Yesterday, in a 248-168 vote, Congress passed H.R. 3523, the little discussed Cyber Intelligence Sharing and Protection Act (a.k.a., CISPA, a.k.a. the Rogers-Rupperberger Cybersecurity law). At first compared to SOPA and PIPA, CISPA includes an intellectual property component. Proponents, however, insist its purpose is to eradicate information sharing road-blocks between social networking platforms and Internet service providers.
If passed by the Senate and signed into law by the President, CISPA would make it legal for social media platforms to give personal information about users to the government. In an effort to thwart digital security threats, CISPA would also make it possible for government agencies to share classified information with networks.

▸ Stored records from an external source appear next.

(* ===== verification/ShThms.v ===== *)
(** * Reading commands

    The text of tokens and of pipelines, and what the shell makes of it. *)
From S2P Require Import Prelude CString Posix Sh.

Open Scope prog_scope.

(** ** The text of words *)

(** In quotes, a quote and a backslash are escaped. *)
Definition needs_escape (c : Z) : bool := (c =? CH_QUOTE) || (c =? CH_BSLASH).

Fixpoint escape (w : bytes) : bytes :=
  match w with
  | [] => []
  | c :: w => if needs_escape c then CH_BSLASH :: c :: escape w else c :: escape w
  end.

(** A word in quotes, or bare. *)
Inductive wtext := Quoted (w : bytes) | Bare (w : bytes).

Definition w_val (x : wtext) : bytes := match x with Quoted w | Bare w => w end.

Definition show_word (x : wtext) : bytes :=
  match x with Quoted w => CH_QUOTE :: escape w ++ [CH_QUOTE] | Bare w => w end.

(** A string that fits, and that can stand as it is when it is bare. *)
Definition word_ok (max : Z) (x : wtext) : Prop :=
  nonul (w_val x) /\ zlen (w_val x) < max /\
  match x with
  | Quoted _ => True
  | Bare w => exists c u, w = c :: u /\ c <> CH_QUOTE /\ Forall (fun c => word_end c = false) w
  end.

(** The input goes on with a character that ends a word. *)
Definition at_end (rest : bytes) : Prop := exists c u, rest = c :: u /\ word_end c = true.

Section tokens.
Context (max : Z) (fe : bool).

Lemma store_ok word c : zlen word < max -> store_char word max c = Some (word ++ [c]).
Proof. intros H. unfold store_char. by rewrite ltb_true. Qed.
Definition add_words (ws : list wtext) (c : cmd) : cmd := foldl (fun c x => add_arg (w_val x) c) c ws.
Definition add_in (o : option wtext) (c : cmd) : cmd := match o with None => c | Some x => set_src (-1) (stored (w_val x ++ [NUL]) (c_srcfile c)) c end.
Definition add_out (o : option (bool * wtext)) (c : cmd) : cmd :=
  match o with None => c | Some (a, x) => set_dst (-1) (stored (w_val x ++ [NUL]) (c_dstfile c)) a c end.

Lemma next_token_word max x rest s :
  word_ok max x -> at_end rest -> inp s = sp (show_word x) ++ rest -> next_token max s = Ok (T_WORD, w_val x ++ [NUL]) (set_inp rest s).
Proof. intros Hx Hr Hi. unfold next_token. pstep. rewrite Hi. unfold sp. rewrite <- app_comm_cons, gettoken_space, gettoken_word by done. by pstep. Qed.

(** An operator and then a space. *)
Lemma next_token_op max t rest s :
  op_text t <> [] -> inp s = sp (op_text t) ++ CH_SPACE :: rest -> next_token max s = Ok (t, []) (set_inp (CH_SPACE :: rest) s).
Proof. intros Ht Hi. unfold next_token. pstep. rewrite Hi. unfold sp. rewrite <- app_comm_cons, gettoken_space. rewrite (gettoken_tok max _ (AOp t) rest Ht). by pstep. Qed.

Lemma cstr_word max x : word_ok max x -> cstr (w_val x ++ [NUL]) = w_val x.
Proof. intros [Hn _]. by apply cstr_app_nul. Qed.

Lemma sys_run s : sys_ok s = [] -> sys s = Ok true s.
Proof. intros H. unfold sys. pstep. by rewrite H. Qed.

Lemma words_run ws rest mp f : forall c s,
  Forall (word_ok MAXWORD) ws -> zlen (c_argv c) + zlen ws <= MAXARG - 1 -> at_end rest -> sys_ok s = [] ->
  inp s = concat ((fun x => sp (show_word x)) <$> ws) ++ rest ->
  command (length ws + f) mp c s = command f mp (add_words ws c) (set_inp rest s).
Proof.
  induction ws as [|x ws IH]; intros c s Hw Hl Hr Hok Hi; cbn [length Nat.add].
  - cbn in Hi. rewrite <- Hi. by destruct s.
  - apply Forall_cons in Hw as [Hx Hw]. rewrite fmap_cons in Hi. cbn [concat] in Hi. rewrite <- app_assoc in Hi. cbn [command].
    erewrite pbind_ok; [|eapply next_token_word; [done| |done]; destruct ws; [done|by eexists _, _]].
    cbn iota beta. rewrite leb_false by zl. erewrite (pbind_ok sys); [|apply sys_run; exact Hok]. cbn [negb]. rewrite (cstr_word _ _ Hx).
    rewrite (IH _ (set_inp _ s)); try done; cbn [c_argv add_arg]; zl.
Qed.

Lemma in_run o rest f c s :
  opt_ok fname_ok o -> at_end rest -> inp s = match o with None => [] | Some x => sp [CH_LT] ++ sp (show_word x) end ++ rest ->
  command (one o + f) false c s = command f false (add_in o c) (set_inp rest s).
Proof.
  destruct o as [x|]; intros Hx Hr Hi; cbn [add_in one Nat.add].
  - destruct Hx as [Hx _]. cbn [command]. rewrite <- app_assoc in Hi. erewrite pbind_ok; [|eapply (next_token_op _ T_LT); [done|exact Hi]]. cbn iota beta.
    by erewrite pbind_ok; [|by eapply next_token_word].
  - cbn in Hi. rewrite <- Hi. by destruct s.
Qed.
(* ===== verification/ShProps.v ===== *)
(** * Properties of the shell

    Tokens, pipelines and the end of the program; the ways in which the
    shell goes wrong. *)
From S2P Require Import Prelude CString Posix Sh ShThms ShPipe.

Open Scope prog_scope.

(** ** A round of the main loop *)
Lemma words_tokens ws : (length ws <= length (concat ((fun x => sp (show_word x)) <$> ws)))%nat.
Proof. induction ws as [|x ws IH]; [done|]. rewrite fmap_cons. cbn [concat length]. rewrite length_app. unfold sp at 1. cbn [length]. lia. Qed.

Lemma sc_tokens_text c : (sc_tokens c <= length (sc_text c))%nat.
Proof.
  unfold sc_tokens, sc_text. rewrite !length_app. pose proof (words_tokens (sc_words c)).
  destruct (sc_in c), (sc_out c) as [[[] ?]|]; unfold sp in *; cbn [one length app op_text] in *; lia.
Qed.

Lemma pl_tokens_text cs : (pl_tokens cs <= S (length (pl_text cs)))%nat.
Proof.
  induction cs as [|c cs IH]; [simpl; lia|]. cbn [pl_tokens]. pose proof (sc_tokens_text c). destruct cs as [|c2 cs]; [cbn [pl_tokens pl_text]; lia|].
  change (pl_text (c :: c2 :: cs)) with (sc_text c ++ sp [CH_BAR] ++ pl_text (c2 :: cs)). rewrite !length_app. unfold sp. cbn [length]. lia.
Qed.

Lemma sh_round_run E0 E1 E2 cs term rest s :
  pl_ok false cs -> is_term term -> inp s = pl_text cs ++ sp (op_text term) ++ rest -> sys_ok s = [] -> fds s = std E0 E1 E2 -> 0 < npid s -> (-1 ∉ live s) ->
  exists s', sh_round s = Ok tt s' /\ fds s' = std E0 E1 E2 /\ inp s' = rest /\
    procs s' = procs s ++ pl_procs E0 E1 E2 false (bool_decide (term = T_AMP)) (sigs_ignored s) (npipe s) (npid s) cs /\
    (if bool_decide (term = T_AMP) then live s' = live s ++ (p_pid <$> pl_procs E0 E1 E2 false true (sigs_ignored s) (npipe s) (npid s) cs) else npid s ∉ live s').
Proof.
  intros Hpl Ht Hi Hok Hfd Hpid Hl. unfold sh_round. pstep.
  assert (exists f, S (length (inp s)) = pl_tokens cs + f)%nat as [f ->].
  { exists (S (length (inp s)) - pl_tokens cs)%nat. pose proof (pl_tokens_text cs). rewrite Hi, length_app. lia. }
  destruct (pipeline_run E0 E1 E2 cs false term rest s f Hpl Ht Hi Hok Hfd Hpid) as (w & _ & E). rewrite (pbind_ok _ _ _ _ _ E). cbn iota beta.
  rewrite (bool_decide_eq_false_2 (term = T_ERROR)) by (by destruct Ht as [->|[->| ->]]). pstep. set (s1 := launched _ _ _ _ _).
  assert (Forall (fun p => 0 < p_pid p) (pl_procs E0 E1 E2 false (bool_decide (term = T_AMP)) (sigs_ignored s) (npipe s) (npid s) cs)) as Hpos.
  { unfold pl_procs. apply Forall_reverse, Forall_lookup_2. intros i p Hp. rewrite list_lookup_imap in Hp. apply fmap_Some in Hp as (c & _ & ->). cbn. lia. }
  case_bool_decide as Hterm.
  - pstep. rewrite (fd_check_std E0 E1 E2 s1) by done. exists s1. subst term. done.
  - pstep. cbn [wpid launched s1]. rewrite ltb_true by lia. pstep.
    destruct (wait_run (S (length (live s1))) (npid s) s1) as (r & s2 & E2' & H1 & H2 & H3 & _ & _ & H6 & _); [lia| |].
    { cbn. rewrite not_elem_of_app. split; [done|]. intros Hm. apply list_elem_of_fmap in Hm as (p & Ep & Hp). rewrite Forall_forall in Hpos. specialize (Hpos p Hp). lia. }
    rewrite (pbind_ok _ _ _ _ _ E2'). pstep. rewrite (fd_check_std E0 E1 E2 s2) by (by rewrite H2). exists s2. by rewrite H1, H2, H3.
Qed.

(** ** The properties *)

(** C27: words and operators are read back as they were written: bare words
    and quoted ones, in which quotes and backslashes are escaped, of less
    than 500 characters, and all seven operators. *)
Theorem shell_tokens l :
  Forall tok_ok l -> tokenize (S (length l)) (concat ((fun t => tok_text t ++ [CH_SPACE]) <$> l)) = tok_val <$> l.
Proof. intros H. apply (tokenize_run l H). Qed.

Lemma bare_ok max w : zlen w < max -> bool_decide (nonul w) = true -> match w with [] => false | c :: _ => negb (c =? CH_QUOTE) && forallb (fun c => negb (word_end c)) w end = true -> word_ok max (Bare w).
Proof.
  intros H1 H2 H3. split; [by apply bool_decide_eq_true in H2|]. split; [done|]. destruct w as [|c u]; [done|]. apply andb_true_iff in H3 as [H3 H4]. exists c, u. split; [done|]. split; [by apply negb_true_iff, Z.eqb_neq in H3|].
  apply Forall_forall. intros x Hx. rewrite forallb_forall in H4. apply negb_true_iff, H4. by apply list_elem_of_In.
Qed.

Lemma quoted_ok max w : zlen w < max -> bool_decide (nonul w) = true -> word_ok max (Quoted w).
Proof. intros H1 H2. split; [by apply bool_decide_eq_true in H2|]. done. Qed.

Ltac words_ok := repeat first [by apply bare_ok | by apply quoted_ok | apply Forall_nil_2 | apply Forall_cons_2 | done | split].

Definition ex_toks : list atok := [AWord (Bare (lit "echo")); AWord (Quoted (CH_QUOTE :: lit "a b|" ++ [CH_BSLASH])); AOp T_GTGT; AWord (Bare (lit "f")); AOp T_AMP].

Lemma ex_toks_ok : Forall tok_ok ex_toks.
Proof. unfold ex_toks. words_ok. Qed.

Lemma shell_tokens_witness : Forall tok_ok ex_toks /\ tokenize 6 (concat ((fun t => tok_text t ++ [CH_SPACE]) <$> ex_toks)) = tok_val <$> ex_toks.
Proof. split; [apply ex_toks_ok|apply (shell_tokens ex_toks ex_toks_ok)]. Defined.

(** C26: the text of a pipeline of external commands, whose first one may
    have its input and whose last one its output redirected, makes the shell
    start exactly the processes of the pipeline.  Process [i] of [n] reads
    from the pipe that process [i - 1] writes to; no process has another end
    of a pipe; in the background the input is /dev/null and the signals stay
    ignored.  The shell has closed all descriptors but the standard ones, and
    has waited for the last command, unless it is in the background. *)
Theorem shell_pipeline E0 E1 E2 cs term rest s :
  pl_ok false cs -> is_term term -> inp s = pl_text cs ++ sp (op_text term) ++ rest ->
  sys_ok s = [] -> fds s = std E0 E1 E2 -> 0 < npid s -> (-1 ∉ live s) ->
  let bg := bool_decide (term = T_AMP) in
  exists s', sh_round s = Ok tt s' /\ fds s' = std E0 E1 E2 /\ inp s' = rest /\
    procs s' = procs s ++ reverse (imap (pl_proc E0 E1 E2 (length cs) false bg (sigs_ignored s) (npipe s) (npid s)) cs) /\
    (if bg then forall p, p ∈ pl_procs E0 E1 E2 false bg (sigs_ignored s) (npipe s) (npid s) cs -> p_pid p ∈ live s' else npid s ∉ live s').
Proof.
  intros Hpl Ht Hi Hok Hfd Hpid Hl bg. destruct (sh_round_run E0 E1 E2 cs term rest s Hpl Ht Hi Hok Hfd Hpid Hl) as (s' & H1 & H2 & H3 & H4 & H5).
  exists s'. split_and!; try done. unfold bg in *. case_bool_decide; [|done]. intros p Hp. rewrite H5. apply elem_of_app. right. by apply list_elem_of_fmap_2.
Qed.

Definition sh0 (input : bytes) : shell :=
  mkSh input false (std (Inherited 0) (Inherited 1) (Inherited 2)) 0 100 [] [] None [] (lit "/") [] true [] [].

Definition ex_pl : list scmd :=
  [mkScmd [Bare (lit "sort"); Bare (lit "-u")] (Some (Bare (lit "in"))) None; mkScmd [Bare (lit "/bin/wc")] None None; mkScmd [Bare (lit "tee")] None (Some (true, Quoted (lit "a b")))].

Lemma ex_pl_ok : pl_ok false ex_pl.
Proof.
  assert (forall c, Forall (word_ok MAXWORD) (sc_words c) -> bool_decide (1 <= zlen (sc_words c) <= MAXARG - 1) = true ->
    match sc_words c with [] => false | a :: _ => external (w_val a) end = true -> opt_ok fname_ok (sc_in c) -> opt_ok (fun ax => fname_ok ax.2) (sc_out c) -> sc_ok c) as Hsc.
  { intros c H1 H2 H3 H4 H5. split; [done|]. split; [by apply bool_decide_eq_true in H2|]. split; [|done]. destruct (sc_words c) as [|a l]; [done|]. by exists a. }
  unfold ex_pl. cbn [pl_ok]. split_and!; try done; apply Hsc; try done; cbn [sc_words sc_in sc_out opt_ok snd]; words_ok.
Qed.

Lemma shell_pipeline_witness :
  pl_ok false ex_pl /\ exists s', sh_round (sh0 (pl_text ex_pl ++ sp [CH_NEWLINE])) = Ok tt s' /\ fds s' = std (Inherited 0) (Inherited 1) (Inherited 2) /\
    procs s' = [mkProc 100 (Execvp (lit "tee") [lit "tee"] (std (PipeR 0) (Opened (lit "a b") 1089) (Inherited 2)) false);
                mkProc 101 (Execvp (lit "/bin/wc") [lit "bin/wc"] (std (PipeR 1) (PipeW 0) (Inherited 2)) false);
                mkProc 102 (Execvp (lit "sort") [lit "sort"; lit "-u"] (std (Opened (lit "in") 0) (PipeW 1) (Inherited 2)) false)].
Proof.
  split; [apply ex_pl_ok|].
  destruct (shell_pipeline (Inherited 0) (Inherited 1) (Inherited 2) ex_pl T_NL [] (sh0 (pl_text ex_pl ++ sp [CH_NEWLINE])) ex_pl_ok ltac:(by right; right) ltac:(done) ltac:(done) ltac:(done) ltac:(done) ltac:(apply not_elem_of_nil))
    as (s' & H1 & H2 & _ & H4 & _).
  exists s'. split; [exact H1|]. split; [exact H2|]. rewrite H4. vm_compute. reflexivity.
Defined.

(** The shell comes to an end on every input that can be read, whatever
    system calls fail and in whatever order the children end; every round
    takes something off the input. *)
Theorem shell_terminates s :
  ferr s = false -> exists why s', sh_main (S (length (inp s))) s = Abort why s' /\ why <> "fuel"%string.
Proof. intros H. unfold sh_main, ignore_sig. pstep. apply rounds_end; [done|cbn; lia]. Qed.

Lemma shell_terminates_witness : exists why s', sh_main 13 (sh0 (lit "a|b>f&c;d|" ++ [34; 10])) = Abort why s' /\ why <> "fuel"%string.
Proof. apply (shell_terminates (sh0 (lit "a|b>f&c;d|" ++ [34; 10]))). reflexivity. Defined.

(** ** What goes wrong *)

(** When reading fails, the shell reports bad commands and never ends. *)
Theorem shell_read_error_spins fuel s :
  ferr s = true -> inp s = [] -> live s = [] -> is_Some (wpid s) -> fd_check s = Ok tt s -> exists s', sh_rounds fuel s = Abort "fuel" s'.
Proof. apply rounds_spin. Qed.

(** A command of the shell itself at the end of a pipeline leaves both ends
    of its pipe open, so the check after the round ends the shell. *)
Theorem shell_builtin_in_pipe : out_val (sh_round (sh0 (lit "a|cd" ++ [CH_NEWLINE]))) = inr "fd is open"%string.
Proof. vm_compute. reflexivity. Qed.

(** So does a missing command. *)
Theorem shell_missing_in_pipe : out_val (sh_round (sh0 (lit "a|" ++ [CH_NEWLINE]))) = inr "fd is open"%string.
Proof. vm_compute. reflexivity. Qed.

(** A line without a newline at the end of the input is not run. *)
Theorem shell_last_line_dropped : exists s', sh_round (sh0 (lit "a b")) = Abort "exit" s' /\ procs s' = [].
Proof. eexists. split; [vm_compute; reflexivity|done]. Qed.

What IS CISPA, Who Supports It And Why?
An amendment to the National Security Act of 1947, CISPA’s primary purpose is to allow for information sharing between private entities (i.e., social networking platforms and Internet service providers) and federal agencies.
CISPA defines a cyber-threat as any “vulnerability of, or threat to, a system or network of a government or private entity, including information pertaining to the protection of a system or network from either efforts to degrade, disrupt, or destroy such system or network.” It also asserts that a “threat” could be the “theft or misappropriation of private or government information, intellectual property or personally identifiable information (PII).”
CISPA supporters insist the bill’s mention of intellectual property has nothing to do with downloading Mp3s and movies, but instead only refers to “research and development” data (i.e., corporate and government secrets).
Also, unlike SOPA and PIPA, CISPA is backed by several power-house tech companies like Facebook, Microsoft, IBM, Intel and Verizon – most of whom vehemently opposed SOPA and PIPA. The U.S. Chamber of Commerce and the majority of Republican representatives in Congress also support the Act. All have different reasons for backing CISPA. Perhaps some of the IT companies fancy having access to classified information; maybe CISPA supporters truly believe it’s the best bill to combat cyber terrorism.
Father of the Internet, Tim Berners Lee, Representative Ron Paul, the White House and The Constitution Project are amongst CISPA’s opponents. All believe the bill threatens personal privacy rights.
Will CISPA Be Used To Prosecute Pirates?
According to CISPA advocates, the law will not be used to go after illegal downloaders, but is that really the case?
Bill backers insist they’re only concerned with material related to cyber criminality and espionage, yet they fail to define parameters for each. As a result, it’s possible that the government will declare an element of a given bit-torrent file germane to an electronic threat, and bingo, information about the “seeds” could be handed over under the auspices of CISPA.
They say they won’t do that, though.
Since CISPA includes a provision that allows citizens to sue the Federal Government for misusing any data obtained through CISPA, it will be interesting to see, if it’s passed, whether or not they try to use the bill to thwart online piracy, and if in doing so end up getting sued because of it.
Will CISPA Make It To The Law Books?
Congress gave CISPA the stamp of approval yesterday, but will it become a law?
The White House has already said they will veto the bill in its current state; moreover, the Senate is a cyber-security kill joy – it’s known as the place where cybercrime bills go to die. If the trend continues, CISPA may have seen its hay-day yesterday and will soon be thrown in the “abandoned bills” pile.
Still, civil liberty watchdog groups are sounding the CISPA warning bell in the hopes of garnering public outrage against the act, like they did for SOPA and PIPA.